As you can see, this prompt includes both a prefix and a suffix. Copilot will then send this prompt (after some formatting) to the model. In this case, Copilot is invoking Codex in “insert mode” aka fill-in-middle (FIM) mode, because suffix is non-empty.

If you inspect the prefix (see here for easy viewing), you’ll see that it includes some code from another file in the project. Look at the # Compare this snippet from codeviz\\predictions.py: line and its following lines.

How is the prompt prepared? A code walkthrough.

Roughly, the following sequence of steps are executed to generate the prompt:

  1. Entry point: Prompt extraction happens for a given document and cursor position. The main entry-point of prompt generation is extractPrompt(ctx, doc, insertPos)
  2. The document’s relative path and language ID are queried from VSCode. See getPromptForRegularDoc(ctx, doc, insertPos).
  3. Relevant Docs: Then, most recently accessed 20 files of the same language are queried from VSCode. See getPromptHelper(ctx, docText, insertOffset, docRelPath, docUri, docLangId). These files later get used for extracting similar snippets to be included in the prompt. I personally find it strange that the same language is used as a filter, because multi-language developments are quite common. But I guess this still covers most cases.
  4. Configuration: Next, some options are set. Specifically:
    1. suffixPercent (how much of the prompt tokens should be dedicated to suffix? Default seems to be 15%)
    2. fimSuffixLengthThreshold (minimum length of suffix to enable Fill-in-middle? Defaults to -1, so FIM is always enabled as long as suffix is non-empty but this is controlled by AB Experimentation framework)
    3. includeSiblingFunctions appears to have been hardcoded to be false, as long as suffixPercent is above 0 (which is true by default).
  5. Prefix computation: Now, a “Prompt Wishlist” is created for computing the prefix part of the prompt. Here, different “elements” along with their priorities are added. E.g., an element can be something like the “Compare this snippet from <path>”, or local import context, or the language ID and/or path of each file. This happens in getPrompt(fs, curFile, promptOpts = {}, relevantDocs = []).
    1. There are 6 different types of “elements”BeforeCursor, AfterCursor, SimilarFile, ImportedFile, LanguageMarker, PathMarker.
    2. Since the prompt size is limited, the wishlist is sorted by priority and insertion order, followed by adding the elements to the prompt until the size limit is reached. This “fulfillment” logic is implemented in PromptWishlist.fulfill(tokenBudget).
    3. Some options such as LanguageMarkerOption, NeighboringTabsPositionOption, SuffixStartMode etc. control the insertion order and priorities of these elements. Some control how certain information is extracted, e.g., NeighboringTabsOption controls how aggressively snippets from other files are extracted. Some options are only defined for certain languages, e.g., LocalImportContextOption is only defined for Typescript.
    4. Interestingly, there’s quite a lot of code dealing with ordering of these elements. Not sure if all of that code is used, some things look like dead code to me. e.g., neighboringTabsPosition never seems to be set to DirectlyAboveCursor…but I could be wrong. Similarly, the SiblingOption seems to be hardcoded to NoSiblings, which means there’s no actual sibling function extraction happening. Again, maybe it’s planned for future, or maybe it’s just dead code.
  6. Suffix computation: The previous step was for prefix, but the logic for suffix is relatively simple – just fill the available token budget with whatever suffix is available from the cursor. That’s the default, but the starting position of the suffix varies slightly depending on the SuffixStartMode option. This is controlled by AB Experimentation framework. E.g., if SuffixStartMode is SiblingBlock, then Copilot will first find the nearest function that’s a sibling to the function being edited, and start the suffix from there.
    • Suffix Caching: One weird thing Copilot does is it caches the suffix across calls, as long as the new suffix isn’t “too far” from the cached suffix. No clue why that’s being done. Or maybe I misunderstood the obfuscated code (although I can’t find an alternative explanation for the code).

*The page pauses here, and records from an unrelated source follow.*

(** * aslam_cv2: gyro-aided feature tracker, linear triangulation and
      non-exclusive matching engine

    A shallow embedding of [GyroTracker::addFrame], [GyroTracker::matchFeatures]
    (src/aslam_cv/src/feature-tracker-gyro.cc), of the two linear
    triangulation routines (include/aslam/triangulation/triangulation.h) and of
    [MatchingEngineNonExclusive::match]
    (include/aslam/matcher/matching-engine-non-exclusive.h), followed by the
    properties established about them.

    Conventions of the embedding.
    - A finite [double] or [float] value is the rational [Q] it denotes; pixel
      coordinates, keypoint scores and bearing vectors are finite.  The scalar
      arithmetic of [feature-tracker-gyro.cc] rounds as IEEE 754 prescribes
      (to nearest, ties to even): [round_to binary64] after an operation on
      [double], [round_to binary32] where a value is stored in a [float].
      Where an operation can overflow or divide by zero its result is a
      [Floating] value, which may be infinite or not a number.  Arithmetic
      carried out inside Eigen and the camera model (matrix-vector products,
      vector norms, the linear systems of the triangulation) is exact.
    - [int] values are [Z].  The conversion of a floating-point value to
      [int] truncates toward zero; outside the range of [int], where C++
      leaves the result undefined, it yields [INT_MIN] as the conversion
      instructions of x86-64 do.  Integer conversions into [int] reduce
      modulo 2^32 ([to_int]).  Container sizes and indices are [nat].
    - [std::sort] is known by its contract: the result is a sorted
      permutation of the input, the order of equivalent elements being left
      open ([StdSort]).  [insertion_sort] is the order libstdc++ produces on
      ranges of at most 16 elements.
    - A failed glog [CHECK] aborts the process: the operation returns
      [Fatal c], where [c] names the check that fired.
    - The camera, the frame container and the tracker constants are declared
      in headers that are not part of the translated sources; they appear as
      records whose fields the translated code reads. *)

From Stdlib Require Import ZArith QArith Qround Lia List Permutation Sorted.
From Stdlib Require Import Lqa Qabs Qpower.
From Stdlib Require Import Strings.Byte.
From stdpp Require Import base list.
Import ListNotations.
(** C2: on a boolean the sanitizer returns the text [True] or [False],
    not [1] or [0]: a [bool] passes the [(int, float)] test, which comes
    first, and the branch for booleans is never reached. *)
Theorem escape_sql_string_bool (b : bool) :
  escape_sql_string (VBool b) = if b then "True" else "False".
Proof. destruct b; reflexivity. Qed.

(** The other cases of the sanitizer: [None] gives [NULL], a number its
    text, and a string its text with the four replacements. *)
Lemma escape_sql_string_cases (z : Z) (x : float) (s : string) :
  escape_sql_string VNone = "NULL"
  /\ escape_sql_string (VInt z) = dec_Z z
  /\ escape_sql_string (VFloat x) = float_repr x
  /\ escape_sql_string (VStr s)
     = replace_char carriage_return " "
         (replace_char newline " "
            (replace_char dquote (String dquote (str1 dquote))
               (replace_char "'"%char "''" s))).
Proof. repeat split. Qed.

(** C3 (as amended): a file that fails to load is skipped: its step
    changes nothing and the files after it are processed as if it were
    not there. The conversion has no handler around the extractors: the
    step of a file raises exactly the exception its extractor raises,
    and the conversion returns, without an exception, exactly when no
    extractor raises on a file of the run. The anomaly,
    customer-baseline and segment-performance extractors never raise. *)
Theorem load_failure_contained (env : environment) (st : state) :
  (forall k rest,
      file_at env k = Unreadable ->
      process_file env k st = Returned (tt, st)
      /\ for_each (k :: rest) (process_file env) st
         = for_each rest (process_file env) st)
  /\ (forall k e,
        process_file env k st = Raised e <-> extractor_error env k = Some e)
  /\ ((exists b st', convert_all env st = Returned (b, st'))
      <-> (forall k, In k (detect_json_files env) -> extractor_error env k = None))
  /\ (forall data,
        exists st1 st2 st3,
          process_behavioral_anomalies data st = Returned (tt, st1)
          /\ process_customer_baselines data st = Returned (tt, st2)
          /\ process_segment_performance data st = Returned (tt, st3)).
Proof.
  split; [|split; [|split]].
  - intros k rest U.
    assert (P : process_file env k st = Returned (tt, st)).
    { unfold process_file, load_json_safe. rewrite U. reflexivity. }
    split; [exact P|]. cbn [for_each]. unfold bind. now rewrite P.
  - intros k e. rewrite process_file_run.
    pose proof (file_effect_error env k (section4_header_written st)) as E.
    destruct (file_effect env k (section4_header_written st)) as [r|e'].
    + split; [discriminate|]. rewrite E. discriminate.
    + rewrite E. split; intro H; now injection H as ->.
  - rewrite convert_all_run.
    destruct (detect_json_files env) as [|k ks] eqn:D.
    + split; [intros _ k []|intros _; now do 2 eexists].
    + rewrite <- (files_effect_returns env (k :: ks) (section4_header_written st)).
      destruct (files_effect env (k :: ks) (section4_header_written st)) as [r|e].
      * split; [intros _; now eexists|intros _].
        cbn zeta. destruct (write_fails env); now do 2 eexists.
      * split; [intros (b & st' & H); discriminate|intros [r H]; discriminate].
  - intro data. do 3 eexists.
    rewrite process_behavioral_anomalies_run, process_customer_baselines_run,
      process_segment_performance_run. repeat split.
Qed.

A close look at Snippet Extraction

The most complete part of prompt generation, to me, appears to be snippet extraction from other files. This gets invoked here and is defined in neighbor-snippet-selector.getNeighbourSnippets. Depending upon the options, this either uses a “Fixed window Jaccard matcher” or an “Indentation based Jaccard Matcher”. I’m not 100% sure, but looks like the Indentation based Jaccard Matcher isn’t actually used.

By default, the fixed window Jaccard Matcher is used. This class slices up a given file (from which snippets are to be extracted) into sliding windows of a fixed size. It then computes Jaccard similarity between each window and the reference file (the file you’re typing in). Only the best window is returned from each “relevant file” (although provision to return top K snippets exists, it’s never used). By default, the FixedWindowJaccardMatcher is used in “Eager mode” (i.e., window size of 60 lines). However, the mode is controlled by AB Experimentation framework, so other modes might be used.

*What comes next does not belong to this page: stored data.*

Lemma scan_nat_uint (d : Decimal.uint) (rest : string) :
  d <> Decimal.Nil -> (forall d', d <> Decimal.D0 d') ->
  Py.ends_number rest = true ->
  Py.scan_nat (NilEmpty.string_of_uint d +:+ rest)
  = Some (Z.of_N (N.of_uint d), rest).
Proof.
  intros Hnil Hz Hrest.
  destruct d as [| d | d | d | d | d | d | d | d | d | d];
    [exfalso; apply Hnil; reflexivity | exfalso; apply (Hz d); reflexivity | ..];
    match goal with
    | |- Py.scan_nat (NilEmpty.string_of_uint ?u +:+ rest) = _ =>
        change ((let '(ds, r) :=
                   Py.span_digits (NilEmpty.string_of_uint u +:+ rest) in
                 match NilEmpty.uint_of_string ds with
                 | Some d0 => Some (Z.of_N (N.of_uint d0), r)
                 | None => None
                 end) = Some (Z.of_N (N.of_uint u), rest))
    end;
    rewrite (span_digits_uint _ _ Hrest), NilEmpty.usu; reflexivity.
Qed.

Lemma scan_nat_pos (p : positive) (rest : string) :
  Py.ends_number rest = true ->
  Py.scan_nat (Py.string_of_pos p +:+ rest) = Some (Zpos p, rest).
Proof.
  intros Hrest. destruct (to_uint_head p) as [Hnil Hz].
  unfold Py.string_of_pos. rewrite (scan_nat_uint _ _ Hnil Hz Hrest).
  change (N.of_uint (Pos.to_uint p)) with (Pos.of_uint (Pos.to_uint p)).
  rewrite DecimalPos.Unsigned.of_to. reflexivity.
Qed.

(** The first character of a written positive number. *)
Lemma string_of_pos_head (p : positive) :
  exists c s, Py.string_of_pos p = String c s
              /\ Py.is_digit c = true /\ Ascii.eqb c "-" = false.
Proof.
  destruct (to_uint_head p) as [Hnil _]. unfold Py.string_of_pos.
  destruct (Pos.to_uint p); [exfalso; apply Hnil; reflexivity | ..];
    eexists _, _; (split; [reflexivity | split; reflexivity]).
Qed.

Lemma scan_value_int (n : Z) (fuel : nat) (rest : string) :
  Py.ends_number rest = true ->
  Py.scan_value (S fuel) (Py.string_of_Z n +:+ rest) = Some (VInt n, rest).
Proof.
  intros Hrest. destruct n as [| p | p].
  - reflexivity.
  - cbn [Py.string_of_Z].
    pose proof (scan_nat_pos p rest Hrest) as Hs.
    destruct (string_of_pos_head p) as (c & s & E & Hd & Hm).
    rewrite E in *. change (String c s +:+ rest) with (String c (s +:+ rest)) in *.
    cbn [Py.scan_value]. rewrite Hd, Hm. cbn [orb].
    unfold Py.scan_int.
    replace (match String c (s +:+ rest) with
             | String "-" r =>
                 match Py.scan_nat r with
                 | Some (n, rest0) => Some (- n, rest0)
                 | None => None
                 end
             | _ => Py.scan_nat (String c (s +:+ rest))
             end) with (Py.scan_nat (String c (s +:+ rest))).
    + rewrite Hs. reflexivity.
    + revert Hm. clear. each_char c; intros Hm; try reflexivity; discriminate Hm.
  - cbn [Py.string_of_Z].
    change (String "-" (Py.string_of_pos p) +:+ rest)
      with (String "-" (Py.string_of_pos p +:+ rest)).
    cbn [Py.scan_value Ascii.eqb Bool.eqb orb].
    change (Py.scan_int (String "-" (Py.string_of_pos p +:+ rest)))
      with (match Py.scan_nat (Py.string_of_pos p +:+ rest) with
            | Some (n, rest0) => Some (- n, rest0)
            | None => None
            end).
    rewrite (scan_nat_pos p rest Hrest). reflexivity.
Qed.

(** Induction on values, through lists and dicts. *)
Lemma value_ind (P : value -> Prop) :
  P VNone -> (forall b, P (VBool b)) -> (forall n, P (VInt n)) ->
  (forall s, P (VStr s)) ->
  (forall l, Forall P l -> P (VList l)) ->
  (forall d, Forall (fun kv => P (snd kv)) d -> P (VDict d)) ->
  forall v, P v.
Proof.
  intros HN HB HI HS HL HD.
  fix IH 1. intros [| b | n | s | l | d].
  - exact HN.
  - apply HB.
  - apply HI.
  - apply HS.
  - apply HL.
    revert l. fix IHl 1. intros [| x l]; constructor; [apply IH | apply IHl].
  - apply HD.
    revert d. fix IHd 1. intros [| [k x] d]; constructor; [apply IH | apply IHd].
Qed.

Lemma digit_head (c : ascii) :
  Py.is_digit c = true ->
  Py.is_ws c = false /\ Ascii.eqb c "]" = false /\ Ascii.eqb c "}" = false.
Proof. each_char c; intros H; try discriminate H; repeat split. Qed.

(** A written value starts with a character that is neither whitespace nor a
    closing bracket. *)
Lemma dumps_head (v : value) :
  exists c s, Py.dumps v = String c s
              /\ Py.is_ws c = false
              /\ Ascii.eqb c "]" = false /\ Ascii.eqb c "}" = false.
Proof.
  destruct v as [| [] | [| p | p] | s | l | d];
    try (eexists _, _; repeat split; reflexivity).
  cbn [Py.dumps Py.string_of_Z].
  destruct (string_of_pos_head p) as (c & s & -> & Hd & _).
  exists c, s. split; [reflexivity |]. apply digit_head, Hd.
Qed.

Lemma skip_ws_dumps (v : value) (x : string) :
  Py.skip_ws (Py.dumps v +:+ x) = Py.dumps v +:+ x.
Proof.
  destruct (dumps_head v) as (c & s & -> & Hw & _).
  change (String c s +:+ x) with (String c (s +:+ x)).
  cbn [Py.skip_ws]. rewrite Hw. reflexivity.
Qed.

Lemma dumps_length (v : value) : (1 <= String.length (Py.dumps v))%nat.
Proof.
  destruct (dumps_head v) as (c & s & -> & _). cbn [String.length]. lia.
Qed.

Lemma dumps_list (x : value) (r : list value) :
  Py.dumps (VList (x :: r)) = String "[" (Py.dumps x +:+ Py.dumps_more r).
Proof. reflexivity. Qed.

Lemma dumps_dict (k : string) (x : value) (r : list (string * value)) :
  Py.dumps (VDict ((k, x) :: r))
  = String "{" (Py.dumps_str k +:+ ": " +:+ Py.dumps x +:+ Py.dumps_more_members r).
Proof. reflexivity. Qed.

(** A dict with distinct keys is what its items build. *)
Lemma dict_set_fresh (k : string) (v : value) (d : list (string * value)) :
  k ∉ map fst d -> Py.dict_set k v d = (d ++ [(k, v)])%list.
Proof.
  induction d as [| [k' v'] d IH]; intros Hk; [reflexivity |].
  cbn [map fst] in Hk. apply not_elem_of_cons in Hk as [Hne Hk].
  cbn [Py.dict_set]. rewrite (string_eqb_false k' k) by congruence.
  rewrite IH by exact Hk. reflexivity.
Qed.

Lemma dict_of_pairs_distinct (l : list (string * value)) :
  NoDup (map fst l) -> Py.dict_of_pairs l = l.
Proof.
  unfold Py.dict_of_pairs.
  enough (H : forall acc, NoDup (map fst (acc ++ l)%list) ->
              fold_left (fun d kv => Py.dict_set (fst kv) (snd kv) d) l acc
              = (acc ++ l)%list).
  { intros Hl. apply (H []). exact Hl. }
  induction l as [| [k v] l IH]; intros acc Hnd.
  - cbn [fold_left]. now rewrite app_nil_r.
  - cbn [fold_left fst snd].
    rewrite dict_set_fresh.
    + rewrite IH; rewrite <- app_assoc; [reflexivity | exact Hnd].
    + rewrite map_app in Hnd. apply NoDup_app in Hnd as (_ & Hd & _).
      intros Hin. apply (Hd k Hin). cbn [map fst]. apply elem_of_cons. now left.
Qed.

Lemma scan_elems_dumps (r : list value) :
  Forall Py.scans r ->
  forall x, Py.scans x -> Py.distinct_keys (VList (x :: r)) ->
  forall fuel rest,
    (String.length (Py.dumps x) + String.length (Py.dumps_more r) <= fuel)%nat ->
    Py.scan_elems fuel (Py.dumps x +:+ Py.dumps_more r +:+ rest)
    = Some (x :: r, rest).
Proof.
  induction 1 as [| y r Hy Hr IH]; intros x Hx Hwf fuel rest Hfuel.
  - destruct Hwf as [Hwx _].
    cbn [Py.dumps_more String.length] in Hfuel.
    destruct fuel as [| f]; [lia |].
    cbn [Py.scan_elems Py.dumps_more].
    rewrite (Hx Hwx f ("]" +:+ rest)); [reflexivity | lia | reflexivity].
  - destruct Hwf as [Hwx Hwr].
    cbn [Py.dumps_more] in Hfuel. rewrite !length_append in Hfuel.
    cbn [String.length] in Hfuel.
    destruct fuel as [| f]; [lia |].
    cbn [Py.scan_elems Py.dumps_more].
    rewrite !append_assoc.
    rewrite (Hx Hwx f); [| lia | reflexivity].
    change (Py.skip_ws (", " +:+ Py.dumps y +:+ Py.dumps_more r +:+ rest))
      with (String "," (String " " (Py.dumps y +:+ Py.dumps_more r +:+ rest))).
    cbn [Ascii.eqb Bool.eqb].
    change (Py.skip_ws (String " " (Py.dumps y +:+ Py.dumps_more r +:+ rest)))
      with (Py.skip_ws (Py.dumps y +:+ Py.dumps_more r +:+ rest)).
    rewrite skip_ws_dumps.
    rewrite (IH y Hy Hwr f rest); [reflexivity |].
    pose proof (dumps_length x). lia.
Qed.

Lemma distinct_keys_dict (d : list (string * value)) :
  Py.distinct_keys (VDict d) ->
  NoDup (map fst d) /\ Forall (fun kv => Py.distinct_keys (snd kv)) d.
Proof.
  intros [Hnd Hall]. split; [exact Hnd |]. clear Hnd.
  induction d as [| kv d IH]; constructor.
  - apply Hall.
  - apply IH, Hall.
Qed.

Secret Sauce 2: Model Invocation

There are two UIs through which Copilot provides completions: (a) Inline/GhostText and (b) Copilot Panel. There are some differences in how the model is invoked in these two cases.

Inline/GhostText

Main module

Here, the extension asks for very few suggestions (1-3) from the model in order to be fast. It also aggressively caches results from the model. Furthermore, it takes care of adapting the suggestions if the user continues typing. It also takes care of debouncing the model requests if the user is typing fast.

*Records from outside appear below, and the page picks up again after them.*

(** * The image-file action of debos, and its lifecycle properties

    A shallow embedding of [actions/image_file_action.go].  The action talks
    to the operating system, to the loop-device library, to the fakemachine
    helper and to external formatting tools.  None of these is part of the
    action itself, so every such call is an explicit request ([Call]) whose
    answer is chosen by the environment ([OS]); the action is a program
    ([Prog]) over these requests.  Running a program against an environment
    yields its result, the final state of the environment and the ordered
    list of the requests it made together with their answers (its trace).
    Properties in "for every execution" form quantify over all environments
    and all of their states. *)

From Stdlib Require Import ZArith String List Bool Lia.
From stdpp Require Import base option list strings gmap.

Open Scope string_scope.
Open Scope list_scope.
Open Scope Z_scope.

(** ** Go values *)

(** A Go [error] value is modelled by the text its [Error()] method gives;
    the [nil] error is [None] of [option error]. *)
Abbreviation error := string (only parsing).

(** [os.File]: an open file, identified by its descriptor number. *)
Definition File : Type := nat.
Definition Fd (f : File) : Z := Z.of_nat f.

(** [losetup.Device]: a loop device, identified by its number. *)
Record Device : Type := mkDevice { number : N }.

(** Arguments handed to [log.Printf] next to the format string. *)
Inductive Arg : Type :=
| ArgS (s : string)
| ArgD (n : Z)
| ArgErr (e : error).

(** Constants of [os], [syscall] and [time] (Linux values). *)
Definition O_WRONLY : Z := 1.
Definition O_CREATE : Z := 64.
Definition O_TRUNC : Z := 512.
Definition LOCK_EX : Z := 2.
Definition Second : Z := 1000000000.
Definition perm_0666 : Z := 438.
Definition perm_0755 : Z := 493.

(** ** Package debos (only the declarations the action uses) *)

Module debos.

(** [debos.BaseAction], embedded in every action. *)
Record BaseAction : Type := mkBaseAction {
  Action : string;
  Description : string
}.

(** [debos.DebosContext]: the fields the image-file action reads or
    writes. *)
Record DebosContext : Type := mkDebosContext {
  Scratchdir : string;
  Rootdir : string;
  Image : string;
  ImageMntDir : string
}.

Definition set_Image (c : DebosContext) (v : string) : DebosContext :=
  {| Scratchdir := Scratchdir c; Rootdir := Rootdir c;
     Image := v; ImageMntDir := ImageMntDir c |}.

Definition set_ImageMntDir (c : DebosContext) (v : string) : DebosContext :=
  {| Scratchdir := Scratchdir c; Rootdir := Rootdir c;
     Image := Image c; ImageMntDir := v |}.

End debos.
Import debos.

(** ** Requests to the outside world *)

(** One constructor per imported function the action calls.  A Go function
    returning [(T, error)] answers with a pair, exactly as in Go: the caller
    decides by looking at the error component. *)
Inductive Call : Type -> Type :=
(* units.FromHumanSize(size) *)
| FromHumanSize (size : string) : Call (Z * option error)
(* log.Printf(format, v...) *)
| Printf (format : string) (v : list Arg) : Call unit
(* BaseAction.LogStart() *)
| LogStart (b : BaseAction) : Call unit
(* os.OpenFile(name, flag, perm) *)
| OpenFile (name : string) (flag : Z) (perm : Z) : Call (File * option error)
(* os.Open(name) *)
| Open (name : string) : Call (File * option error)
(* os.File.Truncate(size) *)
| Truncate (f : File) (size : Z) : Call (option error)
(* os.File.Close() *)
| Close (f : File) : Call (option error)
(* losetup.Attach(backingFile, offset, ro) *)
| Attach (backingFile : string) (offset : Z) (ro : bool)
    : Call (Device * option error)
(* losetup.Device.Path() *)
| Path (d : Device) : Call string
(* losetup.Device.Detach() *)
| Detach (d : Device) : Call (option error)
(* losetup.Device.Remove() *)
| Remove (d : Device) : Call (option error)
(* fakemachine.Machine.CreateImage(path, size) *)
| CreateImage (path : string) (size : Z) : Call (string * option error)
(* syscall.Flock(fd, how) *)
| Flock (fd : Z) (how : Z) : Call (option error)
(* debos.Command{}.Run(label, cmdline...) *)
| CommandRun (label : string) (cmdline : list string) : Call (option error)
(* filepath.EvalSymlinks(path) *)
| EvalSymlinks (path : string) : Call (string * option error)
(* path.Join(elem...) *)
| PathJoin (elem : list string) : Call string
(* os.MkdirAll(path, perm) *)
| MkdirAll (path : string) (perm : Z) : Call (option error)
(* syscall.Mount(source, target, fstype, flags, data) *)
| Mount (source target fstype : string) (flags : Z) (data : string)
    : Call (option error)
(* syscall.Unmount(target, flags) *)
| Unmount (target : string) (flags : Z) : Call (option error)
(* time.Sleep(d) *)
| Sleep (d : Z) : Call unit.

(** ** Programs *)

Inductive Prog (A : Type) : Type :=
| Ret (a : A)
| Do {R : Type} (c : Call R) (k : R -> Prog A).
Arguments Ret {A} a.
Arguments Do {A R} c k.

Fixpoint bind {A B : Type} (p : Prog A) (f : A -> Prog B) : Prog B :=
  match p with
  | Ret a => f a
  | Do c k => Do c (fun r => bind (k r) f)
  end.

#[global] Instance Prog_ret : MRet Prog := @Ret.
#[global] Instance Prog_bind : MBind Prog := fun A B f p => bind p f.

Definition call {R : Type} (c : Call R) : Prog R := Do c Ret.

(** Go's [defer d]: [d] runs when the surrounding function returns, on
    whichever path [body] ends, and the function's result is that of
    [body]. *)
Definition defer {A B : Type} (d : Prog B) (body : Prog A) : Prog A :=
  a ← body; d;; mret a.

(** ** Executions *)

(** An environment: a state and, for every request, the answer and the next
    state. *)
Record OS : Type := mkOS {
  World : Type;
  sys : forall R : Type, Call R -> World -> R * World
}.
Arguments sys _ {R} _ _.

(** A request together with the answer it got. *)
Inductive Event : Type :=
| Ev {R : Type} (c : Call R) (r : R).

Fixpoint exec (os : OS) {A : Type} (p : Prog A) (w : World os)
  : A * World os * list Event :=
  match p with
  | Ret a => (a, w, [])
  | Do c k =>
      let '(r, w1) := sys os c w in
      let '(a, w2, tr) := exec os (k r) w1 in
      (a, w2, Ev c r :: tr)
  end.

Definition result (os : OS) {A : Type} (p : Prog A) (w : World os) : A :=
  (exec os p w).1.1.
Definition final (os : OS) {A : Type} (p : Prog A) (w : World os) : World os :=
  (exec os p w).1.2.
Definition trace (os : OS) {A : Type} (p : Prog A) (w : World os) : list Event :=
  (exec os p w).2.

(** ** The action *)

(** [type ImageFileAction struct]. *)
Record ImageFileAction : Type := mkImageFileAction {
  BaseAction : debos.BaseAction;
  ImageName : string;
  ImageSize : string;
  FS : string;
  FSName : string;
  size : Z;
  loopDev : Device;
  usingLoop : bool
}.

Definition set_FS (i : ImageFileAction) (v : string) : ImageFileAction :=
  {| BaseAction := BaseAction i; ImageName := ImageName i;
     ImageSize := ImageSize i; FS := v; FSName := FSName i;
     size := size i; loopDev := loopDev i; usingLoop := usingLoop i |}.

Definition set_size (i : ImageFileAction) (v : Z) : ImageFileAction :=
  {| BaseAction := BaseAction i; ImageName := ImageName i;
     ImageSize := ImageSize i; FS := FS i; FSName := FSName i;
     size := v; loopDev := loopDev i; usingLoop := usingLoop i |}.

Definition set_loopDev (i : ImageFileAction) (v : Device) : ImageFileAction :=
  {| BaseAction := BaseAction i; ImageName := ImageName i;
     ImageSize := ImageSize i; FS := FS i; FSName := FSName i;
     size := size i; loopDev := v; usingLoop := usingLoop i |}.

Definition set_usingLoop (i : ImageFileAction) (v : bool) : ImageFileAction :=
  {| BaseAction := BaseAction i; ImageName := ImageName i;
     ImageSize := ImageSize i; FS := FS i; FSName := FSName i;
     size := size i; loopDev := loopDev i; usingLoop := v |}.

(** The action as the recipe parser leaves it: the four configured fields
    are filled in, the unexported ones hold Go's zero values. *)
Definition configured (b : debos.BaseAction) (name sz fs fsname : string)
  : ImageFileAction :=
  {| BaseAction := b; ImageName := name; ImageSize := sz; FS := fs;
     FSName := fsname; size := 0; loopDev := mkDevice 0; usingLoop := false |}.

(** *** formatFile

    The receiver is passed by value ([func (i ImageFileAction) ...]): the
    method works on its own copy of the action.  [formatFile_switch] is the
    [switch] statement; it gives the command line and the method's copy of
    the receiver as the switch leaves it. *)
Definition formatFile_switch (i : ImageFileAction)
  : list string * ImageFileAction :=
  if (FS i =? "vfat")%string then
    (["mkfs.vfat"; "-F32"; "-n"; FSName i], i)
  else if (FS i =? "btrfs")%string then
    (["mkfs.btrfs"; "-L"; FSName i; "-f"], i)
  else if (FS i =? "hfs")%string then
    (["mkfs.hfs"; "-h"; "-v"; FSName i], i)
  else if (FS i =? "hfsplus")%string then
    (["mkfs.hfsplus"; "-v"; FSName i], i)
  else if (FS i =? "hfsx")%string then
    (["mkfs.hfsplus"; "-s"; "-v"; FSName i], set_FS i "hfsplus")
  else if (FS i =? "none")%string then
    ([], i)
  else
    (["mkfs." +:+ FS i; "-L"; FSName i], i).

This UI also has some logic to prevent sending requests in some cases. For example, if the user is in the middle of a line, then the request is only sent if the characters to the right of the cursor are whitespace, closing braces etc.

Preventing poor requests via Contextual Filter

More interestingly, after generating the prompt, this module checks if the prompt is “good enough” to bother with invoking the model. It does this by computing what is called “contextual filter score”. This score seems to be based on a simple logistic regression model over 11 features such as the language, whether previous suggestion was accepted/rejected, duration between previous accept/reject, length of last line in the prompt, last character before cursor, etc. The model weights are included in the extension code itself.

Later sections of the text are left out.